→ **Task instructions**: Within the listing below, please copy exactly the lines between the line holding "[done|]. intros _. left." and the line holding "destruct (decide (id = root)) as [->|Hr].", inclusive.

→ **Material for the task**:
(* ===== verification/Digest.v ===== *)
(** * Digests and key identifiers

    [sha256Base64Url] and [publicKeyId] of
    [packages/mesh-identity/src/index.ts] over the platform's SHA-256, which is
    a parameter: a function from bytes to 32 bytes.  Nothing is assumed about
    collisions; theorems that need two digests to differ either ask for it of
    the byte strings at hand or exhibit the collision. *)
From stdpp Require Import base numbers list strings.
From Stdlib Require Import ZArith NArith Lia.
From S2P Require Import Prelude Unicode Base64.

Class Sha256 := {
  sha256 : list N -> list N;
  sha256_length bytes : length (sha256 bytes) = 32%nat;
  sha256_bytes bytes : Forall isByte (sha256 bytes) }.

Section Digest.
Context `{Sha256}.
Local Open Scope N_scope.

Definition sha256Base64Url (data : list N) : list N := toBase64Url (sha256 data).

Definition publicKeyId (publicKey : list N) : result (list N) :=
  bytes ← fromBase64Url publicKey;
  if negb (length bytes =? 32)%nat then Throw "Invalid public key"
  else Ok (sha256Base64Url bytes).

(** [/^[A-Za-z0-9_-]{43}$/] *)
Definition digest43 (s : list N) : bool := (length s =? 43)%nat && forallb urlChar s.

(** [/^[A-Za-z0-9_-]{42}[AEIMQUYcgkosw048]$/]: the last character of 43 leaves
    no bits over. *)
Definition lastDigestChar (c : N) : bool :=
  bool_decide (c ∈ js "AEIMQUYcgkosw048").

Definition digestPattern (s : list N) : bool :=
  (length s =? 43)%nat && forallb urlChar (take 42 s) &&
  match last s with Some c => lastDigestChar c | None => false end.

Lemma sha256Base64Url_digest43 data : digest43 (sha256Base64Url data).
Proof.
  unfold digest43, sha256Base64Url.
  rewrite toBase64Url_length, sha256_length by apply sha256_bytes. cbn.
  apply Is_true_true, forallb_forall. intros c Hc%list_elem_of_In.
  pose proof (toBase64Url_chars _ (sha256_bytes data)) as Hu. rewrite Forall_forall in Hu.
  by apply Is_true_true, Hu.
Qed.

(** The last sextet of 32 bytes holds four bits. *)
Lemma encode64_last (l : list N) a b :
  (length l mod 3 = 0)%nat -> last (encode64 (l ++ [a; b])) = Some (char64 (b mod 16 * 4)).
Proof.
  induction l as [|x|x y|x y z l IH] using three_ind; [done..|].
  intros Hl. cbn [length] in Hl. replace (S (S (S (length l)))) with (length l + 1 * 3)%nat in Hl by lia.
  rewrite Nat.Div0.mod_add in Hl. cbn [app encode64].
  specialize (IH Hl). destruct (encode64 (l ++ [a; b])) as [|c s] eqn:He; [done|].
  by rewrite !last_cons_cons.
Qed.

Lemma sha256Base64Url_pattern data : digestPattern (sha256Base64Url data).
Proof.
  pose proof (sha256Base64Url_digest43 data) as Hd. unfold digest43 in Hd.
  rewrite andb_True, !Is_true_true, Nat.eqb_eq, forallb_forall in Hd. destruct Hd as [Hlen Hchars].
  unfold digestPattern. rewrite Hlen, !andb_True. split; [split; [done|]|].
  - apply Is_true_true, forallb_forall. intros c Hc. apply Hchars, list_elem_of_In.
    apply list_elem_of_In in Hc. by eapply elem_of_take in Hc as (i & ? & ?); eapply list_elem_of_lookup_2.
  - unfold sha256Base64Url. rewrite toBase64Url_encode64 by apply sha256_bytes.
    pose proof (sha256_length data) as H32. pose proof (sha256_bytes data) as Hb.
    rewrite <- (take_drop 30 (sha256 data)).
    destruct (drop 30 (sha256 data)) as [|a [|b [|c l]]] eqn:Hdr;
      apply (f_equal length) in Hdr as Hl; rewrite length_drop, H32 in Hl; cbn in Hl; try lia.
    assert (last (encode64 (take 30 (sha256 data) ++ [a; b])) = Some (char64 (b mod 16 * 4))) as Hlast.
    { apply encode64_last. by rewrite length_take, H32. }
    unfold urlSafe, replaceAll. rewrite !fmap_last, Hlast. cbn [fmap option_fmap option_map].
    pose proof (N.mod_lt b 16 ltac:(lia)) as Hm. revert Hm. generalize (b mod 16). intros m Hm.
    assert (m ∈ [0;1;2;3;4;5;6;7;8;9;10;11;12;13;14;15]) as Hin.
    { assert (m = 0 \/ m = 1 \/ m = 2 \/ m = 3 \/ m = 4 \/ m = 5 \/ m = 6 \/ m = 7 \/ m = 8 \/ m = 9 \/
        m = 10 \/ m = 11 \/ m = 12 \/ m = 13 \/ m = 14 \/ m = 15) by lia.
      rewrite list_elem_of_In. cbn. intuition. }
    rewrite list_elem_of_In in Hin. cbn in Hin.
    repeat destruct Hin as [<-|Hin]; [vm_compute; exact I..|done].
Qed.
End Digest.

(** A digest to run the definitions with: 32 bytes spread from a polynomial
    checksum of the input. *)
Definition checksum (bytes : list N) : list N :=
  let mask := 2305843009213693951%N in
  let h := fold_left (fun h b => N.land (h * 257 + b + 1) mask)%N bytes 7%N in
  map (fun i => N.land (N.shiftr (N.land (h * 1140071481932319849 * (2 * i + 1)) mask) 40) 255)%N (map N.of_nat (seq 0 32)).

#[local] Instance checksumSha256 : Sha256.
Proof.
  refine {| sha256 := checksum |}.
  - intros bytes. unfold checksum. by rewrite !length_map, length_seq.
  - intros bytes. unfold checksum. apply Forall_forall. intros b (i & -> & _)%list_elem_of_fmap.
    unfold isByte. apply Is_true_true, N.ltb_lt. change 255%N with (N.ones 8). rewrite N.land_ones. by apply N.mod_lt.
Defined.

---

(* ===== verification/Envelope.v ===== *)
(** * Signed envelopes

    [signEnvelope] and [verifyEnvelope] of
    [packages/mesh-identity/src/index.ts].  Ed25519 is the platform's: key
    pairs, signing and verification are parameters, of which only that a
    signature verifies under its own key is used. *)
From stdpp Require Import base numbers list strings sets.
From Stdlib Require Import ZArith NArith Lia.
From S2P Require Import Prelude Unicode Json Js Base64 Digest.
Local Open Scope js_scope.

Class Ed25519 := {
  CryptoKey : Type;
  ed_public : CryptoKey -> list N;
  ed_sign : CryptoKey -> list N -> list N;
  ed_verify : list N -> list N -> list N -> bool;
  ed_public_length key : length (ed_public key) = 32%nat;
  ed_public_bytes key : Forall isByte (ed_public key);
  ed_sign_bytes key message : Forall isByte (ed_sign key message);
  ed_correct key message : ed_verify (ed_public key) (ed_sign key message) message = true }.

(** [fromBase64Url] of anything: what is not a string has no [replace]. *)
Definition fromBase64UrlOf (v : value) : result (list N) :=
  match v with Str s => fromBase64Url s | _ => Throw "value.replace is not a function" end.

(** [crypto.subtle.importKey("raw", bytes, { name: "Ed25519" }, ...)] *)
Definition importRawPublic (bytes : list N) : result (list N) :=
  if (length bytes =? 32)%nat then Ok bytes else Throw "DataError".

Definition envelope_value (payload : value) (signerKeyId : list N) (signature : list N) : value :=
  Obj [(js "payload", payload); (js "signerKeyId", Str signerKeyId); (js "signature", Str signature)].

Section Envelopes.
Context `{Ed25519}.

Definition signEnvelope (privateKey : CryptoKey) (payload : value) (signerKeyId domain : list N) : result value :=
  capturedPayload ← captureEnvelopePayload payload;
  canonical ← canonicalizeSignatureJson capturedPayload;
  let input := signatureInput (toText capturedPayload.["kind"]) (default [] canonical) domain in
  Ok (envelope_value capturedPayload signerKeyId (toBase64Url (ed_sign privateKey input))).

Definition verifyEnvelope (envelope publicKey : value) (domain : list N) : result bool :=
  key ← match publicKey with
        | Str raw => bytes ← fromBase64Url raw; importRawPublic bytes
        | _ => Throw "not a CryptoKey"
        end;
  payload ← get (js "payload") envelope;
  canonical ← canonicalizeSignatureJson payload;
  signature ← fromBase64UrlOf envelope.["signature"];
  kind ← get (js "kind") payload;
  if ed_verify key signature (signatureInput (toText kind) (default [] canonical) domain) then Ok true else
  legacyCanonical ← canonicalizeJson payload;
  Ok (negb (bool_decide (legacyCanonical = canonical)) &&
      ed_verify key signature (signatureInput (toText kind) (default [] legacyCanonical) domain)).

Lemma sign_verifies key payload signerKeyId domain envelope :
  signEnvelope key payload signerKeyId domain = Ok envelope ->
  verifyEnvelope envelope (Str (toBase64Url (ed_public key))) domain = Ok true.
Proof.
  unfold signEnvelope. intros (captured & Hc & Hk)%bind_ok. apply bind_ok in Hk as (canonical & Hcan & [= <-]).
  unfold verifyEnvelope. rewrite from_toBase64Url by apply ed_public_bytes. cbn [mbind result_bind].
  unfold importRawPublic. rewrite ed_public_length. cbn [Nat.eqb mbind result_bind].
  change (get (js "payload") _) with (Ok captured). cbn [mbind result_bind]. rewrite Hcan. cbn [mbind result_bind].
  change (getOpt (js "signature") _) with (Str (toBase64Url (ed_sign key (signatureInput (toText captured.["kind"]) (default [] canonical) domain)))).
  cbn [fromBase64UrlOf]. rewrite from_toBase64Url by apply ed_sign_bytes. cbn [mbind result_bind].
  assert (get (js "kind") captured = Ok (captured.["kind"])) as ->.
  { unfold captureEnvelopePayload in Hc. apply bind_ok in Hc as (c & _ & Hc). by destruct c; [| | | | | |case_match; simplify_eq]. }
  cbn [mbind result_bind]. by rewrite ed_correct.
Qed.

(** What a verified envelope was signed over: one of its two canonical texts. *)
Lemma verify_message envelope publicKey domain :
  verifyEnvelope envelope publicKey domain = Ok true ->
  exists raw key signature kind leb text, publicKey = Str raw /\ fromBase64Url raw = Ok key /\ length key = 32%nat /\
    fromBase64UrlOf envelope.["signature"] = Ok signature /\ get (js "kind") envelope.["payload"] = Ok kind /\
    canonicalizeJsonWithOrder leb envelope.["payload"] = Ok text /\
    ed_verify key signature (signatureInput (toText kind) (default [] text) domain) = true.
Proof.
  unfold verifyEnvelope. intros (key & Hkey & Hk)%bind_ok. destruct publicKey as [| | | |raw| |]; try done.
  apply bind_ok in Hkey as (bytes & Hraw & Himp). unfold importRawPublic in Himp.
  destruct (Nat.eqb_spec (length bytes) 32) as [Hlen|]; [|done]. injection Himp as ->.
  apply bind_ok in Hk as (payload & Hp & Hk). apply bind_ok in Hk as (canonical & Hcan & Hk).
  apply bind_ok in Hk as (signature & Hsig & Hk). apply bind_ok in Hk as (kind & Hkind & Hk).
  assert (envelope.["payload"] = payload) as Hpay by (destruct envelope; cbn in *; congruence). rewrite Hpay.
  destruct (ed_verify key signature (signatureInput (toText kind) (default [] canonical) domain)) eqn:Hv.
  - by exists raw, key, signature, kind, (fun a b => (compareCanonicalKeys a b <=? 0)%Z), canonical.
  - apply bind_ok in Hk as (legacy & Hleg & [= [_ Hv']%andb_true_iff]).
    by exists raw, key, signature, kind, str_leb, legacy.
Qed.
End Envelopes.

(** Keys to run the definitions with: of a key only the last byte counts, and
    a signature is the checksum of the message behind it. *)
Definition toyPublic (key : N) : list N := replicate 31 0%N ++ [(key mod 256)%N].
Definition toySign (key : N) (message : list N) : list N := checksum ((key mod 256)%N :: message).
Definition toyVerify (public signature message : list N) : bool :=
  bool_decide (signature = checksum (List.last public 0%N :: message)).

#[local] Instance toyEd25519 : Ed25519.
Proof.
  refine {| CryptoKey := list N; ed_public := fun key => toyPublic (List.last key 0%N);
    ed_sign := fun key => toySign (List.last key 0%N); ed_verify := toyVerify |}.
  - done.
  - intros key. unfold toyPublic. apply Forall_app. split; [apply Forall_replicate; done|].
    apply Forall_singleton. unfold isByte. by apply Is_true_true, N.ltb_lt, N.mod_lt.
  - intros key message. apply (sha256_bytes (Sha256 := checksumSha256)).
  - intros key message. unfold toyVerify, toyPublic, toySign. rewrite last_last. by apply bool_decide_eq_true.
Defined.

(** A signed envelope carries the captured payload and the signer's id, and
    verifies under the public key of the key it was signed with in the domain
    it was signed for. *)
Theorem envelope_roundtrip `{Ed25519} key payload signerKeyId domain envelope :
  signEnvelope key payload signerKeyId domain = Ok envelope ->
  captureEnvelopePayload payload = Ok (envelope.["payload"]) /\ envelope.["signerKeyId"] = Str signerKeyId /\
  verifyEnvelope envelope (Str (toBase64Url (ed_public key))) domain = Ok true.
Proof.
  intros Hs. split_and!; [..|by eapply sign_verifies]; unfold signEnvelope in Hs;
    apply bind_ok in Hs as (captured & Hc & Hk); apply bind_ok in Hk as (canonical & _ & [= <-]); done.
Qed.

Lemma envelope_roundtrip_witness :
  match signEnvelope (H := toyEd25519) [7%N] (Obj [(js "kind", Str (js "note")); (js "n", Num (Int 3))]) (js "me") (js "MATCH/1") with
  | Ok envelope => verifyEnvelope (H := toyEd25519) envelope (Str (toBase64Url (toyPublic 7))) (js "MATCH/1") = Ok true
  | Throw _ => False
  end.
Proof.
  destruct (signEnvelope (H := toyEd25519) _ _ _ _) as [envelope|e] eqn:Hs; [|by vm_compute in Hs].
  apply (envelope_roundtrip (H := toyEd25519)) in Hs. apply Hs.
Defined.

* * *

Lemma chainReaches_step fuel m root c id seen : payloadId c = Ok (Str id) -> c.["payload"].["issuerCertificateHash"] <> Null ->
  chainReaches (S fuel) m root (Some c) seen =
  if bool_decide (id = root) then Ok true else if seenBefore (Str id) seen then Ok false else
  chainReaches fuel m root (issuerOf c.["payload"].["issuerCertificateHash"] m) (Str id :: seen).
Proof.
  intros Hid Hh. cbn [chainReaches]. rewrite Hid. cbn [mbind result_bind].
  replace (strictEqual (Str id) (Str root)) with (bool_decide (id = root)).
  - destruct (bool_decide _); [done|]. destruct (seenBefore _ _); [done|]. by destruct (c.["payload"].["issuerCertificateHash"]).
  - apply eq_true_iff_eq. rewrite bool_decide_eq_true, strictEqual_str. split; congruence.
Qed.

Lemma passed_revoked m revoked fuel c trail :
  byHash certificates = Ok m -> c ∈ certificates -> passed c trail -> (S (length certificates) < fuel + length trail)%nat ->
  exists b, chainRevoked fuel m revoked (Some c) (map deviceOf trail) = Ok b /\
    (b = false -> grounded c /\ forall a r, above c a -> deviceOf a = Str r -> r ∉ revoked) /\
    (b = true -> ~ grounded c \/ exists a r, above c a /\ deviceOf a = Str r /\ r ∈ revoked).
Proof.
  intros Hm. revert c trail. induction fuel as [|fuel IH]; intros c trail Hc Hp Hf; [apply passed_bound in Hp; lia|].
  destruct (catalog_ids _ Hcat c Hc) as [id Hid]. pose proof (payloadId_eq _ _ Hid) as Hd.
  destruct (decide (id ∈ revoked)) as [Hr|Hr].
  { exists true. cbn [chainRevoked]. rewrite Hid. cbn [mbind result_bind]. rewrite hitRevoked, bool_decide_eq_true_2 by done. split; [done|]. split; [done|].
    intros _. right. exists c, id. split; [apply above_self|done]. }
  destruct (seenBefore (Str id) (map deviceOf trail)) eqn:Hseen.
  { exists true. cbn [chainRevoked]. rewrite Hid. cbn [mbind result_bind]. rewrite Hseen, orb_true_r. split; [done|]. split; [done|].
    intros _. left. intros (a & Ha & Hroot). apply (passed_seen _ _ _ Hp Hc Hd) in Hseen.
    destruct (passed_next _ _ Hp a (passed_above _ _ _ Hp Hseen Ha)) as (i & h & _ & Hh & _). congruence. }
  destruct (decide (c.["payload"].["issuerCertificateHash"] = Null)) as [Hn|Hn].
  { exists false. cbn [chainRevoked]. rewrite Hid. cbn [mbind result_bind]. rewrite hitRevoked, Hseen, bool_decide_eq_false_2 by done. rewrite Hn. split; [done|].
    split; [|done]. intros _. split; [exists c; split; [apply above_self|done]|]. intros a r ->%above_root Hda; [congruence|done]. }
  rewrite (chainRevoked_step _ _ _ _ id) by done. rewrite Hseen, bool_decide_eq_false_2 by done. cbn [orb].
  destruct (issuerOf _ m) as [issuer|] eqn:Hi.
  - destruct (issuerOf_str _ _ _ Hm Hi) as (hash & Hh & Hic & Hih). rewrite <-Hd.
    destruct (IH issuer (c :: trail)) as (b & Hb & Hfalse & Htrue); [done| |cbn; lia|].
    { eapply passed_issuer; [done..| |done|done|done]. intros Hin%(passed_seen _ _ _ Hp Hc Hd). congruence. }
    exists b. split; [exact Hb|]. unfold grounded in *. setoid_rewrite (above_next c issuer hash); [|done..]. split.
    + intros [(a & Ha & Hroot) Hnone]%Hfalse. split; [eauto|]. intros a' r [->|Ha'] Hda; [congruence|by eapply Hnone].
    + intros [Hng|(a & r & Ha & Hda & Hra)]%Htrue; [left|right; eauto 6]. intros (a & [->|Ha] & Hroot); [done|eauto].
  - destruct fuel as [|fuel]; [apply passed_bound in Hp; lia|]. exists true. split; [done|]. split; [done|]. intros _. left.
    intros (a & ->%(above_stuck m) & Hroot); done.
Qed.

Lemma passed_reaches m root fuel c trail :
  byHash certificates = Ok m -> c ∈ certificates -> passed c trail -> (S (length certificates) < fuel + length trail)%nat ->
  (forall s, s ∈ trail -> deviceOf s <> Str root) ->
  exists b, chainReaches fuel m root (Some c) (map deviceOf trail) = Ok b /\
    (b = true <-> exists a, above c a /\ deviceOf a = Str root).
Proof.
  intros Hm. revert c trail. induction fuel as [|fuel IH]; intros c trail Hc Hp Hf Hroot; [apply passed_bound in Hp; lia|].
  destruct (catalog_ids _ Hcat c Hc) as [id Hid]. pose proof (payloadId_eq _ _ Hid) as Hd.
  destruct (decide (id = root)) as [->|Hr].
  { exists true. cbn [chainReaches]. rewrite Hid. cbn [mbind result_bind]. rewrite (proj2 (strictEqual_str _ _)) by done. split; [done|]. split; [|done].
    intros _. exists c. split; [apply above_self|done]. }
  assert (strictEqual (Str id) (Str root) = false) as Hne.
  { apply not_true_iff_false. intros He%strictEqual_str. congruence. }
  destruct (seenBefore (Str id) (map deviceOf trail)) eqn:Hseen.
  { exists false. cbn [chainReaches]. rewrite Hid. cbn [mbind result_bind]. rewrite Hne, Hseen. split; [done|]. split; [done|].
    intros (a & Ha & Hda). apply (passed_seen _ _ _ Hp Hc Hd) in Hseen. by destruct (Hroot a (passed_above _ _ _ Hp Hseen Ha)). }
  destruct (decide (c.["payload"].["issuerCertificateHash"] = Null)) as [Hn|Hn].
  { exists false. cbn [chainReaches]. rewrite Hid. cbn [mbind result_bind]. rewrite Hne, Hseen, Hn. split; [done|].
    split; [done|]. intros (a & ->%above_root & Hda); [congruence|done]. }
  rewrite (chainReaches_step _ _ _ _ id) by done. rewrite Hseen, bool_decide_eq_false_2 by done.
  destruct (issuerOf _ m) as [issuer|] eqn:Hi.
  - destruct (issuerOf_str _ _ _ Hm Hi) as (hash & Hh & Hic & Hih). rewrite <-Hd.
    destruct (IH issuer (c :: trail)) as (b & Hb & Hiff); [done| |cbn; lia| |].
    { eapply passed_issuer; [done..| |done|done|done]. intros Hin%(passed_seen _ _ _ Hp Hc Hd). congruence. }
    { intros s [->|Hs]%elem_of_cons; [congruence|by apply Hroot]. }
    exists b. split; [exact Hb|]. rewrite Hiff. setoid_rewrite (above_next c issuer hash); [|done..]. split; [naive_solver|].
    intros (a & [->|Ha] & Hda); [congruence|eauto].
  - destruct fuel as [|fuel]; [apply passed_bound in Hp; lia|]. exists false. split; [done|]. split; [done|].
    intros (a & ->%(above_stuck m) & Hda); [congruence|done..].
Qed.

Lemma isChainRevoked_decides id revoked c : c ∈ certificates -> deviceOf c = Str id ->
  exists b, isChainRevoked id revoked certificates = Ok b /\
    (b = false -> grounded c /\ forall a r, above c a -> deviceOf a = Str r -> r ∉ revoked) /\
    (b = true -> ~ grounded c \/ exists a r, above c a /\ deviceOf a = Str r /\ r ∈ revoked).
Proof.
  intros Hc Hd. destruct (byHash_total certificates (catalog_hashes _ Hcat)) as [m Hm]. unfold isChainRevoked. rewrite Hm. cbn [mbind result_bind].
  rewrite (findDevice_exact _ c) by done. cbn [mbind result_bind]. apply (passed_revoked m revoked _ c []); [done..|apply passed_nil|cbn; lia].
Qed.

→ **Answer space**:
  - destruct fuel as [|fuel]; [apply passed_bound in Hp; lia|]. exists true. split; [done|]. split; [done|]. intros _. left.
    intros (a & ->%(above_stuck m) & Hroot); done.
Qed.

Lemma passed_reaches m root fuel c trail :
  byHash certificates = Ok m -> c ∈ certificates -> passed c trail -> (S (length certificates) < fuel + length trail)%nat ->
  (forall s, s ∈ trail -> deviceOf s <> Str root) ->
  exists b, chainReaches fuel m root (Some c) (map deviceOf trail) = Ok b /\
    (b = true <-> exists a, above c a /\ deviceOf a = Str root).
Proof.
  intros Hm. revert c trail. induction fuel as [|fuel IH]; intros c trail Hc Hp Hf Hroot; [apply passed_bound in Hp; lia|].
  destruct (catalog_ids _ Hcat c Hc) as [id Hid]. pose proof (payloadId_eq _ _ Hid) as Hd.
  destruct (decide (id = root)) as [->|Hr].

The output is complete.